Henry Myers (c. 1827 – March 20, 1901) was a lieutenant-commander in the United States Navy and Confederate States Navy.

==Life and career==
Myers was born in 1827 to Mordecai Myers and Sarah Henrietta Cohen. His father was the only survivor from his family of fifteen after their home was swept into the ocean in Georgetown, South Carolina, during a hurricane on September 27, 1822. His father buried the victims, which included his parents.

He was appointed paymaster in the United States Navy early in his life. When Georgia seceded in the Civil War, he joined the Confederate States Navy. He was ordered to the CSS Sumter, commanded by Raphael Semmes. When he died, he was one of the last surviving members of the vessel.

Myers was captured in Tangier in 1862, sparking a diplomatic crisis known as the Tangier Difficulty. The Sumter was not seaworthy at the time, and was in dock at Gibraltar. Myers had travelled to Tangier while en route to purchase coal for the Sumter, under orders from Semmes. He was seized by the acting U.S. Consul in Tangier and held prisoner at the US consulate until he was put on board the USS Ino. He was then transferred to the merchantman Harvest Home; and held in leg irons until he arrived in Boston harbor and was imprisoned at Fort Warren. "The entire proceedings were deemed at the time as partaking in the character of an outrage," wrote The New York Times in Myers' obituary. His experience was discussed in the British House of Commons.

Myers was released after six months' imprisonment.

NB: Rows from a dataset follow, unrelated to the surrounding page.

(* ===== verification/Sessions.v ===== *)
(** * Sessions, tickets and challenges (sessions.py)

    A bearer token is stored as its SHA-256 in [morok:session:], with the value
    [pubkey|created_at]; [morok:user_sessions:] is the reverse index.  A token that is not found by
    its digest is looked up as it is (the "legacy" scheme) and moved to the new one. *)

From Stdlib Require Import Ascii String.
From stdpp Require Import prelude gmap strings list.
From S2P Require Import Prelude Json Codec RedisStore Models Effects Crypto.

#[local] Open Scope morok_scope.

Definition SESSION_TTL_SECONDS : Z := 7 * 24 * 60 * 60.
Definition SESSION_ABSOLUTE_MAX_SECONDS : Z := 30 * 24 * 60 * 60.
Definition SESSION_KEY_PREFIX : string := "morok:session:".
Definition USER_SESSIONS_KEY_PREFIX : string := "morok:user_sessions:".

Record Session := mkSession { token : string; pubkey_hex : string; expires_at : Z }.

Definition _token_digest `{Sha256} (token : string) : string := sha256_hex token.
Definition _session_key (identifier : string) : string := SESSION_KEY_PREFIX +:+ identifier.
Definition _user_sessions_key (pubkey_hex : string) : string := USER_SESSIONS_KEY_PREFIX +:+ pubkey_hex.

(** [s.partition("|")], without the separator: the second part is empty when there is none. *)
Fixpoint partition_bar (s : string) : string * string :=
  match s with
  | EmptyString => ("", "")
  | String c s' =>
      if Ascii.eqb c "|" then ("", s')
      else let '(a, b) := partition_bar s' in (String c a, b)
  end.

Definition session_value (pubkey_hex : string) (created_at : Z) : string :=
  pubkey_hex +:+ "|" +:+ print_Z created_at.

Section Sessions.
  Context `{Sha256}.

Definition create_session (pubkey_hex : string) : M Session :=
  let! tok := token_ in
  let! now := now_ in
  let expires_at := (now + SESSION_TTL_SECONDS)%Z in
  let digest := _token_digest tok in
  let! created := now_ in
  let! _ := cmd_ (set_ex (_session_key digest) (session_value pubkey_hex created) SESSION_TTL_SECONDS) in
  let! _ := cmd_ (SADD (_user_sessions_key pubkey_hex) [digest]) in
  let! _ := cmd_ (EXPIRE (_user_sessions_key pubkey_hex) (SESSION_ABSOLUTE_MAX_SECONDS + 86400)) in
  ret (mkSession tok pubkey_hex expires_at).

(** The ceiling of a value [pubkey|created]: an unreadable time counts as now, none as no ceiling. *)
Definition over_ceiling (now : Z) (created_str : string) : bool :=
  if String.eqb created_str "" then false
  else
    let created_at := match py_int created_str with Some n => n | None => now end in
    (SESSION_ABSOLUTE_MAX_SECONDS <? now - created_at)%Z.

(** From the value on: the ceiling, then the sliding window. *)
Definition accept_session (tok : string) (now : Z) (value : string) : M (option Session) :=
  let key := _session_key (_token_digest tok) in
  let '(pubkey_hex, created_str) := partition_bar value in
  if over_ceiling now created_str then
    let! _ := cmd_ (DEL [key]) in
    let! _ := cmd_ (SREM (_user_sessions_key pubkey_hex) [_token_digest tok]) in
    ret None
  else
    let! _ := cmd_ (EXPIRE key SESSION_TTL_SECONDS) in
    let! _ := cmd_ (EXPIRE (_user_sessions_key pubkey_hex) (SESSION_ABSOLUTE_MAX_SECONDS + 86400)) in
    let! now' := now_ in
    ret (Some (mkSession tok pubkey_hex (now' + SESSION_TTL_SECONDS))).

Definition verify_session_token (tok : string) : M (option Session) :=
  if String.eqb tok "" then ret None
  else
    let! now := now_ in
    let digest := _token_digest tok in
    let key := _session_key digest in
    let! value := redis_ (rcall (GET key) as_bulk) in
    match value with
    | Some value => accept_session tok now value
    | None =>
        let legacy_key := _session_key tok in
        let! value := redis_ (rcall (GET legacy_key) as_bulk) in
        match value with
        | None => ret None
        | Some value =>
            let pubkey_legacy := fst (partition_bar value) in
            let migrated_value := session_value pubkey_legacy now in
            let! _ := redis_ (rmulti
              [ set_ex key migrated_value SESSION_TTL_SECONDS;
                DEL [legacy_key];
                SREM (_user_sessions_key pubkey_legacy) [tok];
                SADD (_user_sessions_key pubkey_legacy) [digest] ]) in
            accept_session tok now migrated_value
        end
    end.

Definition is_session_alive (tok : string) : M bool :=
  if String.eqb tok "" then ret false
  else
    let! value := redis_ (rcall (GET (_session_key (_token_digest tok))) as_bulk) in
    let! value :=
      match value with
      | Some v => ret (Some v)
      | None => redis_ (rcall (GET (_session_key tok)) as_bulk)
      end in
    match value with
    | None => ret false
    | Some raw =>
        let created_str := snd (partition_bar raw) in
        if String.eqb created_str "" then ret true
        else match py_int created_str with
             | None => ret true
             | Some created_at =>
                 let! now := now_ in
                 ret (negb (SESSION_ABSOLUTE_MAX_SECONDS <? now - created_at)%Z)
             end
    end.

(** ** Tickets for the WebSocket handshake *)

Definition WS_TICKET_TTL_SECONDS : Z := 25.
Definition ws_ticket_key (ticket : string) : string := "morok:ws_ticket:" +:+ ticket.

Definition issue_ws_ticket (pubkey_hex : string) : M string :=
  let! ticket := token_ in
  let! _ := cmd_ (set_nx_ex (ws_ticket_key ticket) pubkey_hex WS_TICKET_TTL_SECONDS) in
  ret ticket.

Definition consume_ws_ticket (ticket : string) : M (option string) :=
  redis_ (rcall (GETDEL (ws_ticket_key ticket)) as_bulk).

Definition has_any_live_session (pubkey_hex : string) : M bool :=
  let! count := redis_ (rcall (SCARD (_user_sessions_key pubkey_hex)) as_int) in
  ret (negb (count =? 0)%Z).

(** ** Revocation *)

Definition session_revoked_event (tok : option string) : string :=
  dumps (JObj [("kind", JStr "session_revoked");
               ("token_hash", match tok with
                              | Some t => if String.eqb t "" then JNull else JStr (sha256_hex t)
                              | None => JNull end)]).

Definition _publish_session_revoked (pubkey_hex : string) (tok : option string) : M unit :=
  try_except (cmd_ (PUBLISH ("morok:inbox:channel:" +:+ pubkey_hex) (session_revoked_event tok)))
    (fun _ => ret tt).

Definition revoke_session (tok : string) : M bool :=
  let digest := _token_digest tok in
  let! value := redis_ (rcall (GET (_session_key digest)) as_bulk) in
  let! found :=
    match value with
    | Some v => ret (Some (_session_key digest, v))
    | None =>
        let! value := redis_ (rcall (GET (_session_key tok)) as_bulk) in
        ret (match value with Some v => Some (_session_key tok, v) | None => None end)
    end in
  match found with
  | None => ret false
  | Some (key, v) =>
      let pubkey_hex := fst (partition_bar v) in
      let! deleted := redis_ (rcall (DEL [key]) as_int) in
      let! _ := cmd_ (SREM (_user_sessions_key pubkey_hex) [tok; digest]) in
      let! _ := _publish_session_revoked pubkey_hex (Some tok) in
      ret (0 <? deleted)%Z
  end.

Definition first_int (l : list reply) : Z := match l with RInt n :: _ => n | _ => 0%Z end.

Definition revoke_all_sessions (pubkey_hex : string) : M Z :=
  let reverse_key := _user_sessions_key pubkey_hex in
  let! tokens := redis_ (rcall (SMEMBERS reverse_key) as_members) in
  if decide (tokens = ∅) then
    let! _ := _publish_session_revoked pubkey_hex None in
    ret 0%Z
  else
    let forward_keys := map _session_key (elements tokens) in
    let! results := pipeline [ pipe_cmd (DEL forward_keys); pipe_cmd (DEL [reverse_key]) ] in
    let! _ := _publish_session_revoked pubkey_hex None in
    ret (first_int results).

(** ** Challenges *)

Definition CHALLENGE_KEY_PREFIX : string := "morok:auth:challenge:".
Definition CHALLENGE_TTL_SECONDS : Z := 60.
Definition _challenge_key (challenge_hex : string) : string := CHALLENGE_KEY_PREFIX +:+ challenge_hex.

Definition store_challenge (challenge_hex pubkey_hex : string) : M unit :=
  cmd_ (set_ex (_challenge_key challenge_hex) pubkey_hex CHALLENGE_TTL_SECONDS).

Definition first_bulk (l : list reply) : option string := match l with RBulk s :: _ => Some s | _ => None end.

Definition consume_challenge (challenge_hex : string) : M (option string) :=
  let! results := redis_ (rmulti [ GET (_challenge_key challenge_hex); DEL [_challenge_key challenge_hex] ]) in
  ret (first_bulk results).
End Sessions.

At the end of the war, in 1865, Myers went to Jacksonville, Florida, where he was employed in the city's waterworks.

Myers married Jane Eliza Green, daughter of Benjamin Green and Martha Elizabeth Marvin, in 1867.

He was an occasional contributor to The New York Times.

==Death==
Myers died in 1901, aged 73 or 74. He was buried in St. James Episcopal Cemetery in Marietta, Georgia. His wife joined him there upon her death 22 years later.